# TASK ITEM:
Among the entries that follow, the required portion opens with the line containing "(Z.of_nat (List.length d))" and closes with the line containing "Definition INVALID_COORDINATES : pystr". Give that portion again exactly, and nothing else.

*** Opening GIVEN DATA ***

Definition on_out {A} (m : Out A) : Script A :=
  fun w =>
    let (r, out) := m (stdout w) in (r, {| stdout := out; requests := requests w |}).

Definition on_net {A} (m : Net A) : Script A :=
  fun w =>
    let (r, log) := m (requests w) in (r, {| stdout := stdout w; requests := log |}).

(** A computation that sends nothing, and one that sends at most one
    request. *)
Definition quiet {A} (m : Script A) : Prop :=
  forall w, requests (snd (m w)) = requests w.

Definition one_request {A} (m : Script A) : Prop :=
  forall w, exists more,
    requests (snd (m w)) = requests w ++ more /\ (List.length more <= 1)%nat.

(** [v == n] for an int [n]: numbers compare by value, the rest is
    unequal. *)
Definition eq_int (v : PyValue) (n : Z) : bool :=
  match v with
  | VInt z => (z =? n)%Z
  | VBool b => ((if b then 1 else 0) =? n)%Z
  | VFloat f =>
      match PyFloat.compare_int f n with
      | Some Eq => true
      | _ => false
      end
  | _ => false
  end.

(** [len(v)] *)
Definition py_len {St} (v : PyValue) : M St Z :=
  match v with
  | VStr s => ret (len s)
  | VList l => ret (Z.of_nat (List.length l))
  | VDict d => ret (Z.of_nat (List.length d))
  | _ =>
      raise TypeError
        (lit "object of type '" ++ type_name v ++ lit "' has no len()")
  end.

(** What [for item in v] goes through: the items of a list, the
    characters of a string, the keys of a dict. *)
Definition py_iter {St} (v : PyValue) : M St (list PyValue) :=
  match v with
  | VList l => ret l
  | VStr s => ret (map (fun c => VStr [c]) s)
  | VDict d => ret (map (fun kv => VStr (fst kv)) d)
  | _ => raise TypeError (lit "'" ++ type_name v ++ lit "' object is not iterable")
  end.

Definition MAGNIFIER : pystr := [0x1F50D%N].
Definition CROSS : pystr := [0x274C%N].

Definition SEARCHING : pystr := MAGNIFIER ++ lit " Searching for: ".
Definition DETECTING : pystr := PIN ++ lit " Detecting location: ".
Definition ERROR_PREFIX : pystr := CROSS ++ lit " Error: ".
Definition INVALID_COORDINATES : pystr :=
  CROSS ++ lit " Invalid coordinates. Use: python simple_search.py latitude longitude".
Definition UNEXPECTED_PREFIX : pystr := NL ++ CROSS ++ lit " Unexpected error: ".

Section Main.
Variable net : Transport.
Variable repr_other : PyValue -> pystr.
(** [float(s)] on a string: the float, or the message of its
    [ValueError]. *)
Variable float_of_str : pystr -> pystr + PyFloat.t.
(** * Currency_Converter.py: the PayPal fee and currency conversion core

    A shallow embedding of the two calculation functions of
    [Currency_Converter.py], [calculate_inr_from_usd] and
    [calculate_usd_for_target_inr], and the properties the specification
    states about them; then the script [main] that calls them, and further
    properties of all three.

    Numbers.  The source computes on Python [float]s.  The specification
    states its properties over exact arithmetic ("exact algebraic
    inverses", "total over all real-number inputs"), so the two functions
    are first embedded on exact rationals: [Qc], the rationals in lowest
    terms, on which [=] is equality of numbers and every operation
    evaluates.  They are embedded a second time, step for step, on
    binary64 ([Binary64]), the numbers the code runs on; there rounding is
    in, and the properties that need exact inversion or a strict order are
    refuted on concrete inputs.

    Effects.  Python's [/] raises [ZeroDivisionError] on a zero divisor and
    [st.error] adds an error element to the Streamlit page.  Both are kept:
    a computation threads the list of elements emitted so far and ends
    either in a value or in an exception. *)

From Stdlib Require Import QArith Qcanon List String.
From Stdlib Require Import PrimFloat.
Import ListNotations.

Local Open Scope Qc_scope.

(** ** Python numbers and their literals *)

Module Lit.

(** A decimal literal [n / d] of the source, e.g. [4.4] is [44 # 10]. *)
Definition dec (n : Z) (d : positive) : Qc := Q2Qc (n # d).

(** An integer literal. *)
Definition int (n : Z) : Qc := Q2Qc (inject_Z n).

End Lit.

(** [100], the divisor of both percentages. *)
Definition hundred : Qc := Lit.int 100.

(** Python's [x == y] on numbers. *)
Definition py_eq (x y : Qc) : bool := Qc_eq_bool x y.

(** ** The effects of the source *)

(** The exceptions the arithmetic of the source can raise. *)
Inductive exn : Type :=
| ZeroDivisionError.

(** The Streamlit elements the calculation functions emit. *)
Inductive st_call : Type :=
| st_error (body : string).

(** The page: the elements emitted so far, oldest first. *)
Definition page : Type := list st_call.

(** A computation: from the page before to an outcome and the page after.
    An exception keeps what was emitted before it was raised. *)
Definition Py (A : Type) : Type := page -> (exn + A) * page.

Definition ret {A : Type} (a : A) : Py A :=
  fun pg => (inr a, pg).

Definition raise {A : Type} (e : exn) : Py A :=
  fun pg => (inl e, pg).

Definition bind {A B : Type} (c : Py A) (k : A -> Py B) : Py B :=
  fun pg =>
    match c pg with
    | (inr a, pg') => k a pg'
    | (inl e, pg') => (inl e, pg')
    end.

Declare Scope py_scope.
Delimit Scope py_scope with py.
Notation "x <- c ;; k" := (bind c (fun x => k))
  (at level 61, c at next level, right associativity) : py_scope.
Notation "c ;; k" := (bind c (fun _ => k))
  (at level 61, right associativity) : py_scope.
Local Open Scope py_scope.

(** [st.error(body)]: one more element on the page, no result. *)
Definition st_error_call (body : string) : Py unit :=
  fun pg => (inr tt, pg ++ [st_error body]).

(** Python's true division [x / y]. *)
Definition truediv (x y : Qc) : Py Qc :=
  if py_eq y 0 then raise ZeroDivisionError else ret (x / y).

(** ** The two functions of the source *)

(** [calculate_inr_from_usd]: the INR received for an amount in USD, after
    the percentage fee, the fixed fee, the tax and the conversion. *)
Definition calculate_inr_from_usd
    (amount_usd paypal_fee_percent paypal_fixed_fee_usd
     tax_percent usd_to_inr_rate : Qc) : Py Qc :=
  fee_fraction <- truediv paypal_fee_percent hundred ;;
  let net_after_paypal_percent := amount_usd * (1 - fee_fraction) in
  let net_after_paypal_fees := net_after_paypal_percent - paypal_fixed_fee_usd in
  tax_fraction <- truediv tax_percent hundred ;;
  let net_after_tax_usd := net_after_paypal_fees * (1 - tax_fraction) in
  let final_inr := net_after_tax_usd * usd_to_inr_rate in
  ret final_inr.

(** The text of the error element of [calculate_usd_for_target_inr]. *)
Definition invalid_parameters : string :=
  "Invalid parameters. Please check your rates/fees.".

(** [calculate_usd_for_target_inr]: the USD to invoice so that the INR
    received is [target_inr]. *)
Definition calculate_usd_for_target_inr
    (target_inr paypal_fee_percent paypal_fixed_fee_usd
     tax_percent usd_to_inr_rate : Qc) : Py Qc :=
  p <- truediv paypal_fee_percent hundred ;;
  t <- truediv tax_percent hundred ;;
  let R := usd_to_inr_rate in
  let f := paypal_fixed_fee_usd in
  let denominator := R * (1 - t) in
  if py_eq denominator 0 || py_eq (1 - p) 0 then
    st_error_call invalid_parameters ;;
    ret 0
  else
    quotient <- truediv target_inr denominator ;;
    required_usd <- truediv (quotient + f) (1 - p) ;;
    ret required_usd.

(** ** The notions of the specification *)

(** The specification's degenerate parameters: the denominator
    [exchangeRate * (1 - taxPercent/100)] or the fee complement
    [1 - feePercent/100] is zero. *)
Definition degenerate (fee_percent tax_percent rate : Qc) : bool :=
  py_eq (rate * (1 - tax_percent / hundred)) 0
  || py_eq (1 - fee_percent / hundred) 0.

(** [calculate_inr_from_usd] is strictly increasing in the amount, for
    the given parameters. *)
Definition strictly_increasing_in_amount (fee fixed tax rate : Qc) : Prop :=
  forall (a b : Qc) (pg : page),
    a < b ->
    exists va vb : Qc,
      calculate_inr_from_usd a fee fixed tax rate pg = (inr va, pg) /\
      calculate_inr_from_usd b fee fixed tax rate pg = (inr vb, pg) /\
      va < vb.

(** ** The script: [main] *)

(** [main] is the Streamlit script.  A run reads the numbers the session
    holds for the number inputs and whether a submit button was clicked,
    and puts elements on the page.  What Streamlit and Python supply is
    taken as given: the session, and the formatting [format(x, ",.2f")] of
    the f-strings, a parameter [format_2f] of [main]. *)

(** The arguments of a [number_input] call. *)
Record number_input : Type := {
  label : string;
  min_value : Qc;
  value : Qc;
  step : Qc;
  help : option string
}.

(** The session of a run: the number each number input holds and whether
    each submit button was clicked, by label. *)
Record session : Type := {
  numbers : string -> Qc;
  clicked : string -> bool
}.

(** The elements [main] and the calculations put on the page. *)
Inductive element : Type :=
| el_title (body : string)
| el_write (body : string)
| el_sidebar_header (body : string)
| el_sidebar_number_input (w : number_input)
| el_subheader (body : string)
| el_form_enter (key : string)
| el_form_exit (key : string)
| el_number_input (w : number_input)
| el_form_submit_button (caption : string)
| el_success (body : string)
| el_error (body : string)
| el_markdown (body : string).

(** A step of the script: it reads the session and extends the page. *)
Definition Script (A : Type) : Type :=
  session -> list element -> (exn + A) * list element.

Definition script_ret {A : Type} (a : A) : Script A :=
  fun _ pg => (inr a, pg).

Definition script_bind {A B : Type} (c : Script A) (k : A -> Script B) : Script B :=
  fun s pg =>
    match c s pg with
    | (inr a, pg') => k a s pg'
    | (inl e, pg') => (inl e, pg')
    end.

Declare Scope script_scope.
Delimit Scope script_scope with script.
Notation "x <- c ;; k" := (script_bind c (fun x => k))
  (at level 61, c at next level, right associativity) : script_scope.
Notation "c ;; k" := (script_bind c (fun _ => k))
  (at level 61, right associativity) : script_scope.

Definition emit (e : element) : Script unit :=
  fun _ pg => (inr tt, pg ++ [e]).

Definition st_title (body : string) : Script unit := emit (el_title body).
Definition st_write (body : string) : Script unit := emit (el_write body).
Definition st_sidebar_header (body : string) : Script unit :=
  emit (el_sidebar_header body).
Definition st_subheader (body : string) : Script unit := emit (el_subheader body).
Definition st_markdown (body : string) : Script unit := emit (el_markdown body).
Definition st_success (body : string) : Script unit := emit (el_success body).

(** [st.sidebar.number_input] and [st.number_input]: the element goes on
    the page and the number the session holds for the label is returned. *)
Definition st_sidebar_number_input (w : number_input) : Script Qc :=
  fun s pg => (inr (numbers s (label w)), pg ++ [el_sidebar_number_input w]).

Definition st_number_input (w : number_input) : Script Qc :=
  fun s pg => (inr (numbers s (label w)), pg ++ [el_number_input w]).

(** [st.form_submit_button]: whether the button was clicked for this run. *)
Definition st_form_submit_button (caption : string) : Script bool :=
  fun s pg => (inr (clicked s caption), pg ++ [el_form_submit_button caption]).

(** [with st.form(key): body]: the form is entered, the body runs, and
    the form is left, also when the body raises. *)
Definition with_form {A : Type} (key : string) (body : Script A) : Script A :=
  fun s pg =>
    let (outcome, pg') := body s (pg ++ [el_form_enter key]) in
    (outcome, pg' ++ [el_form_exit key]).

(** An element of a calculation, on the page of the script. *)
Definition shown (c : st_call) : element :=
  match c with
  | st_error body => el_error body
  end.

(** A call of one of the two calculations from the script: what it emits
    goes on the page of the script. *)
Definition call {A : Type} (c : Py A) : Script A :=
  fun _ pg =>
    let (outcome, emitted) := c [] in
    (outcome, pg ++ map shown emitted).

(** A line break of a Python string. *)
Definition nl : string := String (Ascii.ascii_of_nat 10) EmptyString.

(** The triple-quoted text of the first [st.write]. *)
Definition introduction : string :=
  (nl
   ++ "        This tool helps you figure out how much INR you'll receive for a given USD amount"
   ++ nl
   ++ "        in your **PayPal Business (India)** account, and also how much USD to request to "
   ++ nl
   ++ "        finally get a specific INR after fees, taxes, and conversion."
   ++ nl
   ++ "        ")%string.

(** The four number inputs of the sidebar and the two of the forms. *)
Definition paypal_fee_percent_input : number_input :=
  {| label := "PayPal Fee Percentage (%)";
     min_value := 0;
     value := Lit.dec 44 10;
     step := Lit.dec 1 10;
     help := Some "Typical range ~4.4% for international transactions. Adjust as per your contract."%string |}.

Definition paypal_fixed_fee_usd_input : number_input :=
  {| label := "PayPal Fixed Fee (USD)";
     min_value := 0;
     value := Lit.dec 30 100;
     step := Lit.dec 1 100;
     help := Some "Typical fixed fee for PayPal. Adjust as needed."%string |}.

*** Closing GIVEN DATA ***

# WRITTEN SOLUTION:
  | VDict d => ret (Z.of_nat (List.length d))
  | _ =>
      raise TypeError
        (lit "object of type '" ++ type_name v ++ lit "' has no len()")
  end.

(** What [for item in v] goes through: the items of a list, the
    characters of a string, the keys of a dict. *)
Definition py_iter {St} (v : PyValue) : M St (list PyValue) :=
  match v with
  | VList l => ret l
  | VStr s => ret (map (fun c => VStr [c]) s)
  | VDict d => ret (map (fun kv => VStr (fst kv)) d)
  | _ => raise TypeError (lit "'" ++ type_name v ++ lit "' object is not iterable")
  end.

Definition MAGNIFIER : pystr := [0x1F50D%N].
Definition CROSS : pystr := [0x274C%N].

Definition SEARCHING : pystr := MAGNIFIER ++ lit " Searching for: ".
Definition DETECTING : pystr := PIN ++ lit " Detecting location: ".
Definition ERROR_PREFIX : pystr := CROSS ++ lit " Error: ".
Definition INVALID_COORDINATES : pystr :=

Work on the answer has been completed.